**WORK TASK**
Transcribe the stretch of entries below from the line with "Definition b64_of_Q (q" through the line with "(b64_mul x f)", exactly and with both ends included; leave out all other lines.

**DATA EXCERPTS**
==========
(** * lvsfunc.denoise: composition contract of [quick_denoise] and [detail_mask]

    A shallow embedding of [lvsfunc/denoise.py].  The module builds lazy
    VapourSynth filter graphs, so a clip is modelled by the term of filter
    calls that describes it ([node]); Python exceptions are the [Err] side of
    a result type; the keyword map [**kwargs] is a [gmap string pyval].

    Modelling conventions
    - [str] is a sequence of code points below 256 (Rocq's [string]);
      [str.lower] is Python's mapping restricted to that range.
    - A [float] value is written as a rational; where the module computes
      with it, it is the IEEE 754 binary64 number that the rational denotes,
      and the arithmetic is that of binary64, taken from the executable
      specification [SpecFloat] of the Standard Library.
    - Calls into plugins ([core.*], mvsfunc, havsfunc, debandshit) only
      record the call as a constructor of [node]; what a plugin does with its
      arguments is outside the module.
    - The helpers of [vsutil] are modelled with the checks and early returns
      that decide what the module does: [get_y] refuses a clip without a
      luma plane, [depth] and [scale_value] return their argument when there
      is nothing to convert. *)

From Stdlib Require Import ZArith QArith Qround String Ascii List Bool Lia.
From Stdlib Require Import SpecFloat.
From stdpp Require Import gmap strings list fin_maps.

Local Open Scope Z_scope.
Local Open Scope string_scope.

(** ** Python values and exceptions *)

(** The Python objects that reach the two functions as scalars or as values
    of the open configuration map. *)
Inductive pyval : Type :=
  | PNone
  | PInt (z : Z)
  | PFloat (q : Q)
  | PStr (s : string).

(** Why the interpreter refused an operation.  The text of these messages
    names the callee and varies with the interpreter, so the cause is kept
    instead of the text. *)
Inductive type_error : Type :=
  | MultipleValues (keyword : string)
  | UnsupportedOperand (operand_type : string).

(** Exceptions raised by the module or by the interpreter on its behalf. *)
Inductive exn : Type :=
  | ModuleNotFoundError (msg : string)
  | ValueError (msg : string)
  | AttributeError (msg : string)
  | TypeError (why : type_error)
  | OverflowError (msg : string)
  | IndexError (msg : string).

Inductive result (A : Type) : Type :=
  | Ok (a : A)
  | Err (e : exn).
Arguments Ok {A} a.
Arguments Err {A} e.

Definition bind {A B : Type} (r : result A) (k : A -> result B) : result B :=
  match r with
  | Ok a => k a
  | Err e => Err e
  end.

Notation "'let*' x ':=' r 'in' k" := (bind r (fun x => k))
  (at level 10, x name, r at level 100, k at level 200).
Notation "'do*' r 'in' k" := (bind r (fun _ => k))
  (at level 10, r at level 100, k at level 200).

(** [bool(v)] for the scalar types above. *)
Definition truthy (v : pyval) : bool :=
  match v with
  | PNone => false
  | PInt z => negb (Z.eqb z 0)
  | PFloat q => negb (Qeq_bool q 0)
  | PStr s => negb (String.eqb s "")
  end.

(** [isinstance(v, float)] and [isinstance(v, int)]. *)
Definition is_float (v : pyval) : bool :=
  match v with PFloat _ => true | _ => false end.
Definition is_int (v : pyval) : bool :=
  match v with PInt _ => true | _ => false end.

(** [v == w] between scalars of the kinds compared in [quick_denoise]:
    a [str] never equals an [int]. *)
Definition py_eqb (v w : pyval) : bool :=
  match v, w with
  | PNone, PNone => true
  | PInt a, PInt b => Z.eqb a b
  | PFloat a, PFloat b => Qeq_bool a b
  | PInt a, PFloat b => Qeq_bool (inject_Z a) b
  | PFloat a, PInt b => Qeq_bool a (inject_Z b)
  | PStr a, PStr b => String.eqb a b
  | _, _ => false
  end.

(** [v in l] for a list literal [l]. *)
Definition py_in (v : pyval) (l : list pyval) : bool :=
  existsb (py_eqb v) l.

(** *** [str.lower] *)

Definition lower_code (n : N) : N :=
  if ((65 <=? n) && (n <=? 90))%N then (n + 32)%N
  else if ((192 <=? n) && (n <=? 222) && negb (n =? 215))%N then (n + 32)%N
  else n.

Definition lower_char (c : ascii) : ascii :=
  ascii_of_N (lower_code (N_of_ascii c)).

Fixpoint lower (s : string) : string :=
  match s with
  | EmptyString => EmptyString
  | String c s' => String (lower_char c) (lower s')
  end.

(** [cmode.lower()]: only [str] has the method. *)
Definition py_lower (v : pyval) : result pyval :=
  match v with
  | PStr s => Ok (PStr (lower s))
  | PInt _ => Err (AttributeError "'int' object has no attribute 'lower'")
  | PFloat _ => Err (AttributeError "'float' object has no attribute 'lower'")
  | PNone => Err (AttributeError "'NoneType' object has no attribute 'lower'")
  end.

(** *** [float] arithmetic: binary64 *)

(** The float nearest to an integer (ties to even; infinite past the largest
    float). *)
Definition b64_of_Z (z : Z) : spec_float := binary_normalize 53 1024 z 0 false.

(** The float that a rational stands for: the quotient, in binary64, of its
    numerator and denominator.  A decimal literal such as 0.75 is read this
    way. *)
Definition b64_of_Q (q : Q) : spec_float :=
  SFdiv 53 1024 (b64_of_Z (Qnum q)) (b64_of_Z (Zpos (Qden q))).

Definition b64_mul : spec_float -> spec_float -> spec_float := SFmul 53 1024.

Definition msg_int_too_large : string := "int too large to convert to float".
Definition msg_float_infinity : string := "cannot convert float infinity to integer".
Definition msg_float_nan : string := "cannot convert float NaN to integer".

(** The conversion of an [int] operand of a float operation: it raises past
    the largest float. *)
Definition py_float_of_int (z : Z) : result spec_float :=
  match b64_of_Z z with
  | S754_infinity _ => Err (OverflowError msg_int_too_large)
  | x => Ok x
  end.

(** [int(x)] on a float: truncation toward zero; infinities and NaN have no
    integer. *)
Definition py_int_of_float (x : spec_float) : result Z :=
  match x with
  | S754_zero _ => Ok 0%Z
  | S754_finite s m e =>
      Ok (cond_Zopp s
            (if Z.leb 0 e then (Zpos m * 2 ^ e)%Z else (Zpos m / 2 ^ (- e))%Z))
  | S754_infinity _ => Err (OverflowError msg_float_infinity)
  | S754_nan => Err (ValueError msg_float_nan)
  end.

(** [v * f] for a float [f]. *)
Definition py_mul_float (v : pyval) (f : spec_float) : result spec_float :=
  match v with
  | PInt z => let* x := py_float_of_int z in Ok (b64_mul x f)
  | PFloat q => Ok (b64_mul (b64_of_Q q) f)
  | PStr _ => Err (TypeError (UnsupportedOperand "str"))
  | PNone => Err (TypeError (UnsupportedOperand "NoneType"))
  end.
==========
**RESPONSE AREA**
Definition b64_of_Q (q : Q) : spec_float :=
  SFdiv 53 1024 (b64_of_Z (Qnum q)) (b64_of_Z (Zpos (Qden q))).

Definition b64_mul : spec_float -> spec_float -> spec_float := SFmul 53 1024.

Definition msg_int_too_large : string := "int too large to convert to float".
Definition msg_float_infinity : string := "cannot convert float infinity to integer".
Definition msg_float_nan : string := "cannot convert float NaN to integer".

(** The conversion of an [int] operand of a float operation: it raises past
    the largest float. *)
Definition py_float_of_int (z : Z) : result spec_float :=
  match b64_of_Z z with
  | S754_infinity _ => Err (OverflowError msg_int_too_large)
  | x => Ok x
  end.

(** [int(x)] on a float: truncation toward zero; infinities and NaN have no
    integer. *)
Definition py_int_of_float (x : spec_float) : result Z :=
  match x with
  | S754_zero _ => Ok 0%Z
  | S754_finite s m e =>
      Ok (cond_Zopp s
            (if Z.leb 0 e then (Zpos m * 2 ^ e)%Z else (Zpos m / 2 ^ (- e))%Z))
  | S754_infinity _ => Err (OverflowError msg_float_infinity)
  | S754_nan => Err (ValueError msg_float_nan)
  end.

(** [v * f] for a float [f]. *)
Definition py_mul_float (v : pyval) (f : spec_float) : result spec_float :=
  match v with
  | PInt z => let* x := py_float_of_int z in Ok (b64_mul x f)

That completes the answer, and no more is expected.